━━━ DATA TO USE ━━━
(** An accepted proof of one statement. *)
Lemma single_opening st o :
  let proof := stream_header SHARE_OPENING_PROOF_ID ++ opening_bytes o in
  (len proof ≤ usize_MAX)%Z → share_opening_verify_batch [st] proof = Ok () →
  ∃ c, opening_challenge_at o (openings_transcript [st]) = Ok c ∧ opening_valid st o c.
Proof.
  intros proof Hu (_ & os & Heq & Hos)%share_opening_verify_Ok; [|done].
  destruct os as [|o' [|]]; [done| |by destruct Hos].
  apply app_inv_head in Heq. csimpl in Heq. rewrite app_nil_r in Heq.
  apply opening_bytes_inj in Heq as <-. by destruct Hos as [(_ & _ & ?) _].
Qed.
End contracts.

(** ** Properties *)
Section properties.
Context `{GroupModule} `{!GroupCodec} `{Sha256}.
Add Field share_opening_field : (scalar_field_theory (F:=Scalar)).
Lemma one_phase_rounds {R} `{CryptoRngCore R} P gens (rng rng1 : R) proof t' :
  p_deferred P = [] → prove_and_return_transcript P gens rng = (Some (Ok (proof, t')), rng1) →
  let n := next_power_of_two (length (a_L (p_secrets (p_core P)))) in
  (length (ipp_L_vec (ipp_proof proof)) ≤ original_rounds n + n)%nat.
Proof.
  intros Hd Hrun n. unfold prove_and_return_transcript in Hrun. destruct (prove_rng P rng) as [trng rng2].
  apply (f_equal fst) in Hrun. cbn [fst] in Hrun. apply outcome_bind_Ok in Hrun as (fp & Hfirst & Hrun).
  pose proof (one_phase_core P gens trng fp Hd Hfirst) as Hcore.
  destruct (fp_commitments _ fp) as [[i o] s] eqn:Efp. destruct Hcore as (Hs & _).
  unfold prove_second_phase in Hrun. rewrite Hs in Hrun. destruct (Nat.ltb _ _); [done|].
  destruct (draw_phase2 _ _) as [ps2 trng1].
  apply outcome_bind_Ok in Hrun as ([[AI AO] AS] & _ & Hrun).
  apply outcome_bind_Ok in Hrun as (g & _ & Hrun). apply outcome_bind_Ok in Hrun as (h & _ & Hrun%no_panic_inv).
  by apply polynomials_rounds in Hrun.
Qed.

Lemma length_r1cs_to_bytes {CC : CycleCodec} proof :
  (length (r1cs_to_bytes proof)
   ≤ 161 + (11 + 2 * length (ipp_L_vec (ipp_proof proof))) * COMPRESSED_BYTES)%nat.
Proof.
  rewrite r1cs_to_bytes_encoding. unfold r1cs_encoding, ipp_to_bytes. cbn [length].
  rewrite !length_app, length_points_bytes, !length_scalar_canonical, length_pair_bytes.
  rewrite length_zip_with. set (m := Nat.min _ _).
  assert (m ≤ length (ipp_L_vec (ipp_proof proof)))%nat as Hm by (unfold m; lia).
  destruct (negb _); cbn [length app]; nia.
Qed.
End one_phase.
Lemma decompose_bit_complete Γ vars k_lc bs b :
  Γ One 1 → bits_known Γ vars bs → lc_known Γ k_lc (of_Z (bits_value bs)) →
  gproduces Γ (decompose_bit (vars, k_lc, of_Z (2 ^ len bs)) (Some (bit_scalar b)))
    (λ Γ' '(vars', k_lc', c'), bits_known Γ' vars' (bs ++ [b]) ∧
       lc_known Γ' k_lc' (of_Z (bits_value (bs ++ [b]))) ∧ c' = of_Z (2 ^ len (bs ++ [b]))).
Proof.
  intros H1 Hbits Hk. unfold decompose_bit. cbn [fmap option_fmap option_map].
  eapply gproduces_bind; [by apply gproduces_allocate_multiplier with
    (Q := λ Γ' '(vl, vr, vo), Γ' vl (bit_scalar b) ∧ Γ' vr (1 - bit_scalar b) ∧
            Γ' vo (bit_scalar b * (1 - bit_scalar b)))|].
  intros Γ1 [[l r] o] HΓ1 (Hl & Hr & Ho).
  eapply gproduces_bind.
  { eapply gproduces_equal with (Q := λ _ _, True);
      [apply known_var_sub; [exact Hr|apply known_sub; [apply known_scalar; by apply HΓ1|
       apply known_variable; exact Hl]]|ring|done]. }
  intros Γ2 _ HΓ2 _. eapply gproduces_bind.
  { eapply gproduces_equal with (Q := λ _ _, True);
      [apply known_variable; by apply HΓ2|destruct b; cbn; ring|done]. }
  intros Γ3 _ HΓ3 _. apply gproduces_ret.
  assert (HΓ : extends Γ Γ3) by (etransitivity; [exact HΓ1|by etransitivity]).
  assert (HΓ13 : extends Γ1 Γ3) by by etransitivity.
  split.
  { apply Forall2_app; [exact (bits_known_mono _ _ _ _ HΓ Hbits)|].
    constructor; [exact (HΓ13 _ _ Hl)|constructor]. }
  assert (Hlen : len (bs ++ [b]) = (len bs + 1)%Z) by (unfold len; rewrite length_app; cbn; lia).
  assert (0 ≤ len bs)%Z by (unfold len; lia).
  rewrite Hlen, bits_value_app. change (bits_value [b]) with (Z.b2z b + 2 * 0)%Z. split.
  - eapply known_eq; [apply known_add; [exact (lc_known_mono _ _ _ _ HΓ Hk)|apply known_var_mul; apply HΓ13, Hl]|].
    rewrite bit_scalar_of_Z, Z.mul_0_r, Z.add_0_r, of_Z_add, of_Z_mul. ring.
  - rewrite Z.add_1_r, Z.pow_succ_r, of_Z_double by done. done.
Qed.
━━━
# TASK ITEM
Write out, from the lines above, only those from the line with "intros Γ3 _ HΓ3 _. apply gproduces_ret." to the line with "(bits_known_mono _ _ _ _ HΓ Hbits)|].", exactly as given, including the first and the last.

# COMPLETED EXERCISE
  intros Γ3 _ HΓ3 _. apply gproduces_ret.
  assert (HΓ : extends Γ Γ3) by (etransitivity; [exact HΓ1|by etransitivity]).
  assert (HΓ13 : extends Γ1 Γ3) by by etransitivity.
  split.
  { apply Forall2_app; [exact (bits_known_mono _ _ _ _ HΓ Hbits)|].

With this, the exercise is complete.